Un temps utilisé comme troupe de choc en Ukraine par le gouvernement russe, le groupe Wagner a perdu de sa superbe dans les durs combats pour Bakhmut. Les mercenaires ne sont plus vraiment en odeur de sainteté au Kremlin. Mais leur activité principale continue à se développer : offrir leurs services dans des pays en détresse, et tisser ainsi la sphère d'influence de Moscou.Dans l’actualité : la fuite de documents confidentiels américains, qualifiée tour à tour de « Pentagon leaks » ou de « Discordgate », n’est toujours pas tarie. Entre autres révélations, on apprend que le groupe Wagner s’intéresserait de près à Haïti. Un pays qui se trouve à un peu plus de 1.000 km de Miami, sur la côte des États-Unis.
- Des associés de la société de mercenariat avaient, en février dernier, l’intention de se rendre sur l’île afin de rechercher d’éventuels contrats gouvernementaux qui leur permettraient de lutter contre les gangs locaux, selon des documents analysés par NBC News.
- On ne sait pas si la rencontre a eu lieu, mais, de toute évidence, Wagner cherche à diversifier ses lieux d’activités. Les mercenaires sont principalement actifs dans divers pays africains, au Mali et en Centrafrique en particulier, où ils ont mis leurs armes au service des gouvernements en place.
- En pratique ça ne va pas sans frictions, et les mercenaires sont accusés de s’en prendre très violemment aux populations locales. Tout en combattant d’éventuels rebelles, ils assurent un accès privilégié pour la Russie aux ressources précieuses de ces pays.
Pourquoi Haïti ?
La partie occidentale de la grande île de Saint-Domingue a tout de l’État failli : violence endémique, guerre des gangs, gouvernement impuissant.
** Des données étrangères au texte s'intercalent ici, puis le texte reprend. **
(* ===== verification/Transport.v ===== *)
(** * The HTTP surface (internal/transport/http.go, internal/raft/transport.go)

    Each handler as a function from the request and the answers of the parts it
    calls (the node's role and leader, the engine's verdict on a proposal or a
    read, the state machine) to the response.  Sockets, routing and URL decoding
    are outside the model: a request is its method, its query values and its body;
    [time.ParseDuration] is a parameter.  [postJSON] is the client side of an RPC,
    a function of what the network returned. *)

From Stdlib Require Import Strings.Byte.
From stdpp Require Import pretty.
From S2P Require Import Prelude Configuration Os Json Types Rpc Encoding RaftLog RaftNode StateMachine Engine EngineApi.

(** ** Messages *)

Record http_request := mkRequest {
  r_Method : string;
  r_Query : string → string;   (** the empty string when absent *)
  r_Body : bytes;
}.

Record http_response := mkResponse {
  r_Status : Z;
  r_Header : gmap string string;
  r_Text : bytes;
}.

Definition StatusOK : Z := 200.
Definition StatusBadRequest : Z := 400.
Definition StatusNotFound : Z := 404.
Definition StatusMethodNotAllowed : Z := 405.
Definition StatusMisdirectedRequest : Z := 421.
Definition StatusInternalServerError : Z := 500.
Definition StatusServiceUnavailable : Z := 503.

Definition newline : Byte.byte := x0a.

(** [http.Error(w, msg, code)] *)
Definition http_Error (msg : string) (code : Z) : http_response :=
  mkResponse code ∅ (str msg ++ [newline]).

Definition set_header (k v : string) (r : http_response) : http_response :=
  mkResponse (r_Status r) (<[k := v]> (r_Header r)) (r_Text r).

Definition leaderHintHeader : string := "X-Raft-Leader".
Definition stalenessHeader : string := "X-Raft-Staleness".

(** [json.NewDecoder(body).Decode(&v)]: the first JSON value of the stream. *)
Definition decode_first {A} (of_json : json → result A) (body : bytes) : result A :=
  match parse_value (S (length body)) body with
  | Err e => Err e
  | Ok (j, _) => of_json j
  end.

(** ** Redirects *)

(** What the handlers ask of the node. *)
Record node_view := mkNodeView { nv_IsLeader : bool; nv_CurrentLeader : Z }.

Definition redirectToLeader (peers : gmap Z string) (nv : node_view) : http_response :=
  let leaderID := nv_CurrentLeader nv in
  if leaderID =? 0 then
    http_Error "not the leader; no known leader, retry shortly" StatusMisdirectedRequest
  else
    match peers !! leaderID with
    | None => http_Error ("not the leader; leader is node " +:+ pretty leaderID) StatusMisdirectedRequest
    | Some addr =>
        set_header leaderHintHeader addr
          (http_Error ("not the leader; leader is node " +:+ pretty leaderID +:+ " at " +:+ addr)
             StatusMisdirectedRequest)
    end.

(** ** Writes *)

Record setRequest := mkSetRequest { sr_Key : string; sr_Value : string; sr_ClientID : string; sr_Seq : Z }.

Definition setRequest_names : list bytes := map str ["key"; "value"; "client_id"; "seq"]%string.

Definition setRequest_of_json (j : json) : result setRequest :=
  m <-? members j ;;
  x <-? dec_string (jget setRequest_names (str "key") m None) ;;
  y <-? dec_string (jget setRequest_names (str "value") m None) ;;
  z <-? dec_string (jget setRequest_names (str "client_id") m None) ;;
  u <-? dec_uint64 (jget setRequest_names (str "seq") m None) ;;
  Ok (mkSetRequest x y z u).

Record deleteRequest := mkDeleteRequest { dr_Key : string; dr_ClientID : string; dr_Seq : Z }.

Definition deleteRequest_names : list bytes := map str ["key"; "client_id"; "seq"]%string.

Definition deleteRequest_of_json (j : json) : result deleteRequest :=
  m <-? members j ;;
  x <-? dec_string (jget deleteRequest_names (str "key") m None) ;;
  z <-? dec_string (jget deleteRequest_names (str "client_id") m None) ;;
  u <-? dec_uint64 (jget deleteRequest_names (str "seq") m None) ;;
  Ok (mkDeleteRequest x z u).

Definition validateClientTag (clientID : string) (seq : Z) : option go_error :=
  if String.eqb clientID "" && (seq =? 0) then None
  else if String.eqb clientID "" then
    Some "seq given without client_id: a sequence number needs a client to be a sequence of"%string
  else if seq =? 0 then
    Some "client_id given without seq: exactly-once needs a per-client sequence number, starting at 1"%string
  else None.

(** What became of a proposal: the queue stayed full, the engine answered, or it
    did not answer in time. *)
Inductive submit_outcome := QueueFull | Answered (e : option engine_error) | NoAnswer.

Definition error_text (e : engine_error) : string :=
  match e with
  | ErrNotLeader => "not the leader"
  | ErrCommitTimeout => "commit timeout: not committed within the deadline (the entry may still commit)"
  | ErrReadTimeout => "read timeout: could not confirm leadership with a quorum"
  | ErrTooStale => "read too stale: this node has not confirmed currency with a leader recently enough"
  | ErrMaxStalenessRequired => "bounded reads require a positive max staleness"
  | ErrOther e => e
  end.

(** [nv]: the node when the answer is in. *)
Definition submitAndRespond (peers : gmap Z string) (nv : node_view) (out : submit_outcome) : http_response :=
  match out with
  | QueueFull => http_Error "proposal queue full" StatusServiceUnavailable
  | NoAnswer => http_Error "engine response timeout" StatusServiceUnavailable
  | Answered None => mkResponse StatusOK ∅ (str "OK" ++ [newline])
  | Answered (Some ErrNotLeader) => redirectToLeader peers nv
  | Answered (Some ErrCommitTimeout) => http_Error (error_text ErrCommitTimeout) StatusServiceUnavailable
  | Answered (Some e) => http_Error (error_text e) StatusInternalServerError
  end.

(** The guards the two write handlers share, up to the command to submit. *)
Definition write_command {A} (of_json : json → result A) (key client : A → string) (seq : A → Z)
    (command : A → Command) (peers : gmap Z string) (nv : node_view) (r : http_request)
    : http_response + Command :=
  if negb (String.eqb (r_Method r) "POST") then inl (http_Error "POST required" StatusMethodNotAllowed)
  else if negb (nv_IsLeader nv) then inl (redirectToLeader peers nv)
  else
    match decode_first of_json (r_Body r) with
    | Err e => inl (http_Error e StatusBadRequest)
    | Ok req =>
        if String.eqb (key req) "" then inl (http_Error "key cannot be empty" StatusBadRequest)
        else
          match validateClientTag (client req) (seq req) with
          | Some e => inl (http_Error e StatusBadRequest)
          | None => inr (command req)
          end
    end.

Definition set_command (r : setRequest) : Command :=
  mkCommand OpSet (sr_Key r) (sr_Value r) (sr_ClientID r) (sr_Seq r) 0.

Definition delete_command (r : deleteRequest) : Command :=
  mkCommand OpDelete (dr_Key r) "" (dr_ClientID r) (dr_Seq r) 0.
Le 7 juillet 2021, le président Jovenel Moïse a même été assassiné dans sa résidence privée par un commando armé, et depuis le pouvoir est assuré – si l’on peut dire – en intérim par le gouvernement dirigé par le Premier ministre Ariel Henry.
- C’est déjà du pain bénit pour Wagner ; et à cette situation politique précaire s’ajoutent de nombreuses ressources naturelles, de l’or à la bauxite.
- Autre indice, relevé par le journaliste Colin Gérard et le chercheur en politiques russes Maxime Audinet : la couverture médiatique des actualités haïtiennes par RIA FAN. Il s’agit de la principale façade publique du projet Lakhta, un ensemble médiatique piloté par Evgueni Prigojine, le tristement célèbre ancien détenu/restaurateur/ figure publique de Wagner.
- Celles-ci semblent assez précises pour suggérer un réel intérêt pour le pays, ce qui pourrait traduire une volonté de s’implanter, ou, à tout le moins, de le faire croire. Car si les mercenaires servent le pouvoir russe à l’étranger, c’est aussi le cas de réseaux médiatiques « alternatifs » qui veillent à propager les sirènes du Kremlin dans d’autres pays. On connait Russia Today, mais c’est là une galaxie parmi d’autres.
« Il existe une volonté avérée de Prigojine d’instiller l’idée que ses entités sont omniprésentes aux 4 coins du globe, tant cela fait parler de lui et sert ses intérêts. La production de contenus sur Haïti, même si elle n’est pas massive, pourrait donc en être un énième exemple. »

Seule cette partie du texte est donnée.